[Entries taken from a collection]
+ + + + +
Lemma one_worker I ctx req cs pre (fuse : Fuser (L := L)) answer s : answering I (fun c => fuse ctx req c pre) answer -> I s ->
  union_result cs answer (runUnionComparatorsWith ctx req cs 1 pre fuse s).2.
Proof.
  intros Ha Hs. split.
  - intros outs Ho. by apply (each_ok I (fun c => fuse ctx req c pre) answer).
  - intros He. destruct (each_error I (fun c => fuse ctx req c pre) answer (fun c => "union comparator " +:+ uc_ID c +:+ ": ") 0 cs s Ha Hs He) as (c & e & Hin & Hce & Hr).
    exists c, e. split_and!; [done..|]. unfold runUnionComparatorsWith. cbn. rewrite Hr. unfold lane_error. by rewrite !text_app_assoc.
Qed.

Lemma more_workers I ctx req cs n pre (fuse : Fuser (L := L)) answer s : answering I (fun c => fuse ctx req c pre) answer -> I s -> 1 < n ->
  union_result cs answer (runUnionComparatorsWith ctx req cs n pre fuse s).2.
Proof.
  intros Ha Hs Hn. unfold runUnionComparatorsWith. replace (n =? 1) with false by lia. replace (n <=? 0) with false by lia. cbn [andb].
  destruct (run_lanes_answers I (fun c => fuse ctx req c pre) answer cs (finish (length cs)) s Ha Hs (finish_below _)) as (results & Hr & Hl).
  unfold gbind. destruct (run_lanes _ _ _ s) as [s1 r]. cbn in Hr. subst r. split.
  - intros outs Ho. assert (Hok : Forall (fun c => exists o, answer c = inr o) cs) by (clear -Ho; induction Ho; constructor; eauto).
    rewrite (gather_ok _ _ _ _ _ Hl Hok). cbn. f_equal. by apply (stored_all answer cs).
  - intros (d & e & Hin & He). apply list_elem_of_lookup in Hin as [i Hi]. pose proof (lookup_lt_Some _ _ _ Hi) as Hlt.
    destruct (gather_error answer cs (finish (length cs)) results (replicate (length cs) []) Hl) as (c & e' & Hc' & He' & Hg).
    { exists i, d, e. split_and!; [|done..]. rewrite finish_perm. apply elem_of_seq. lia. }
    exists c, e'. split_and!; [done..|]. destruct (gather _ _ _) as [[err|] out]; cbn in *; congruence.
Qed.

(** C16: a union of comparators gives the same result on any positive number of
    workers.  When a lane's answer depends on its comparator alone, in the
    states the lanes leave behind, then: if all lanes answer, the call returns
    their chunks in the order of the comparators, in whatever order the workers
    finish; and if some lane fails, the call fails with the error of a failing
    comparator, under its name.  The clamp of the entry points makes every
    number that is asked for positive; without it, no worker and some
    comparator, the call would never return. *)
Theorem union_any_workers I ctx req cs asked pre (fuse : Fuser (L := L)) answer s :
  answering I (fun c => fuse ctx req c pre) answer -> I s ->
  let run n := runUnionComparatorsWith ctx req cs n pre fuse s in
  (forall n, 1 <= n -> union_result cs answer (run n).2) /\
  (cs <> [] -> 1 <= clampUnionConcurrency asked cs) /\
  (forall n, n <= 0 -> cs <> [] -> faults (run n).1 = Diverges :: faults s).
Proof.
  intros Ha Hs run. split_and!.
  - intros n Hn. destruct (decide (n = 1)) as [-> |Hne]; [by apply (one_worker I)|]. apply (more_workers I); [done..|lia].
  - intros Hc. apply clamp_positive. destruct cs; [done|]. unfold zlen. cbn. lia.
  - intros n Hn Hc. unfold run, runUnionComparatorsWith. replace (n =? 1) with false by lia. replace (n <=? 0) with true by lia.
    destruct cs; [done|]. unfold zlen. cbn [length andb]. by replace (Z.of_nat _ =? 0) with false by lia.
Qed.
End unions.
+ + + + +
Task goal
The answer is the line with "- intros n Hn." plus every line after it, printed exactly as they appear above.

Answer section
  - intros n Hn. destruct (decide (n = 1)) as [-> |Hne]; [by apply (one_worker I)|]. apply (more_workers I); [done..|lia].
  - intros Hc. apply clamp_positive. destruct cs; [done|]. unfold zlen. cbn. lia.
  - intros n Hn Hc. unfold run, runUnionComparatorsWith. replace (n =? 1) with false by lia. replace (n <=? 0) with true by lia.
    destruct cs; [done|]. unfold zlen. cbn [length andb]. by replace (Z.of_nat _ =? 0) with false by lia.
Qed.
End unions.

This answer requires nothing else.